Description of holotypic male, form I. Body slightly depressed dorsoventrally, carapace wider than abdomen (17.4 and 15.2 mm, respectively). Greatest width of carapace larger than height at caudodorsal margin of cervical groove (17.4 and 15.8 mm, respectively). Postorbital carapace length 78.1% of total length of carapace. Areola 5.3 times longer (11.4 mm) than wide (2.1 mm) with three punctations across narrowest part; length of areola 34.9% of total length of carapace. Rostrum deeply excavated dorsally, floor smooth, lacking carina; margins thickened, straight and slightly converging, terminating in corneous spiniform marginal tubercles. Acumen long and terminating in corneous spine, reaching posterior margin of third antennal peduncle. Postorbital ridges well developed, terminating in corneous spines. Suborbital angles obsolete. Two corneous cervical spines on righthand side, dorsal most spine less than half the length of more ventrally located spine, single spine on lefthand side broken off. Antennal scale as in Diagnosis. Right antennal scale 7.0 mm long, 2.5 mm wide. Epistome as in Diagnosis. Abdomen longer than carapace (34.7 and 32.5 mm, respectively). Cephalic section of telson bearing two spines in each caudolateral corner, more mesial pair movable. Proximal podomere of uropod with spine extending over mesial ramus and spine in caudolateral corner extending over lateral ramus. Caudal margin of cephalic section of lateral ramus with 18 (left) and 15 (right) fixed spines and one movable spine in caudolateral corner, lateral ramus with median ridge terminating in spine. Lateral margin of mesial ramus terminating in spine; mesial ramus with prominent median ridge terminating in premarginal spine. Dorsal surfaces of telson and uropods setiferous.

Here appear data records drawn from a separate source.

Definition updateStabilityFailure
  (stability difficulty retrievability : Num.t) (weights : list Q) : Num.t :=
  let w11 := index weights 11 in
  let w12 := index weights 12 in
  let w13 := index weights 13 in
  let w14 := index weights 14 in
  let newStability :=
    Num.mul
      (Num.mul
         (Num.mul w11 (Num.pow Math_pow difficulty (Num.opp w12)))
         (Num.sub (Num.pow Math_pow (Num.add stability (Num.Fin 1)) w13) (Num.Fin 1)))
      (Num.exp Math_exp (Num.mul w14 (Num.sub (Num.Fin 1) retrievability))) in
  Num.min newStability stability.

(** [processReview(currentFsrs, grade, config = null)]; [None] is the
    RangeError that [toISOString] throws for an invalid due date. *)
Definition processReview
  (w : World.t) (currentFsrs : state) (grade : Q) (config : option Config.t)
  : option state * World.t :=
  let (config, w) :=
    match config with
    | Some c => (c, w)
    | None => loadConfig w
    end in
  let weights := Config.weights config in
  let targetR := Num.Fin (Config.target_retrievability config) in
  let maxInterval := Num.Fin (Config.maximum_interval_days config) in
  let now := World.clock w in
  let last_reviewed' := Some now in
  let review_count' := (JS.or_elseZ (review_count currentFsrs) 0 + 1)%Z in
  let elapsedDays :=
    match last_reviewed currentFsrs with
    | Some lastReview => inject_Z (now - lastReview) / (1000 * 60 * 60 * 24)
    | None => 0
    end in
  let currentR :=
    if Num.truthy (stability currentFsrs)
    then retrievability (stability currentFsrs) (Num.Fin elapsedDays)
    else Num.Fin 0 in
  let newState :=
    match tag currentFsrs with
    | new =>
        let stability' := initialStability grade weights in
        let difficulty' := initialDifficulty grade weights in
        if Qeq_bool grade 1 then
          mk learning (Some stability') (Some difficulty') (due currentFsrs)
            last_reviewed' review_count' 1
        else
          mk review (Some stability') (Some difficulty') (due currentFsrs)
            last_reviewed' review_count' (lapses currentFsrs)
    | _ =>
        let difficulty' :=
          updateDifficulty (Num.ToNumber (difficulty currentFsrs)) grade weights in
        if Qeq_bool grade 1 then
          let stability' :=
            updateStabilityFailure
              (Num.ToNumber (stability currentFsrs))
              (Num.ToNumber (difficulty currentFsrs))
              currentR
              weights in
          mk relearning (Some stability') (Some difficulty') (due currentFsrs)
            last_reviewed' review_count'
            (JS.or_elseZ (lapses currentFsrs) 0 + 1)
        else
          let stability' :=
            updateStabilitySuccess
              (Num.ToNumber (stability currentFsrs))
              (Num.ToNumber (difficulty currentFsrs))
              currentR
              grade
              weights in
          mk review (Some stability') (Some difficulty') (due currentFsrs)
            last_reviewed' review_count' (lapses currentFsrs)
    end in
  let interval := nextInterval (stability newState) targetR in
  let interval := Num.min interval maxInterval in
  let interval := Num.max interval (Num.Fin 1) in
  (match
     Num.TimeClip
       (Num.add (Num.Fin (inject_Z now))
          (Num.mul
             (Num.mul (Num.mul (Num.mul interval (Num.Fin 24)) (Num.Fin 60))
                (Num.Fin 60))
             (Num.Fin 1000)))
   with
   | Some dueDate =>
       Some (mk (tag newState) (stability newState) (difficulty newState)
               (Some dueDate) (last_reviewed newState) (review_count newState)
               (lapses newState))
   | None => None
   end,
   w).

Mesial surface of palm of left chela with two rows of tubercles, nine tubercles in each row, with an additional three interspersed tubercles between. Mesial and lateral surfaces of chela, and opposable margins of fingers, covered with punctations; dorsal surface with scattered punctations, ventral side with scattered puncations mostly along lateral edge. Dorsal surface of finger of propodus with slight submedian longitudinal ridge, more pronounced near tip of finger; basal half of opposable margin with six tubercles, first two roughly the same size, third tubercle from base of finger largest, remaining three tubercles slightly decreasing in size toward tip of finger. Dorsal surface of dactyl with weak submedian longitudinal ridge flanked by setiferous punctations; basal half of opposable margin with five tubercles, first three of roughly the same size, fourth tubercle largest, fifth slightly smaller than first three. Propodus and dactyl with subterminal corneous tip.

Right carpus with deep oblique furrow dorsally; dorsal surface with one large corneous spine at distolateral corner; mesial margin with one large corneous procurved spine at midpoint; ventral surface with one large corneous spine just lateral to midpoint of distal margin, one large spine just mesial to midpoint of distal margin. Dorsodistal surface of merus with two large corneous spines; ventral surface with one large corneous spine at distolateral corner and mesial row of six spines, row terminating in large corneous spine. Ischium lacking corneous spine just proximal to midlength of mesial margin, one large tubercle on distal end of mesial margin.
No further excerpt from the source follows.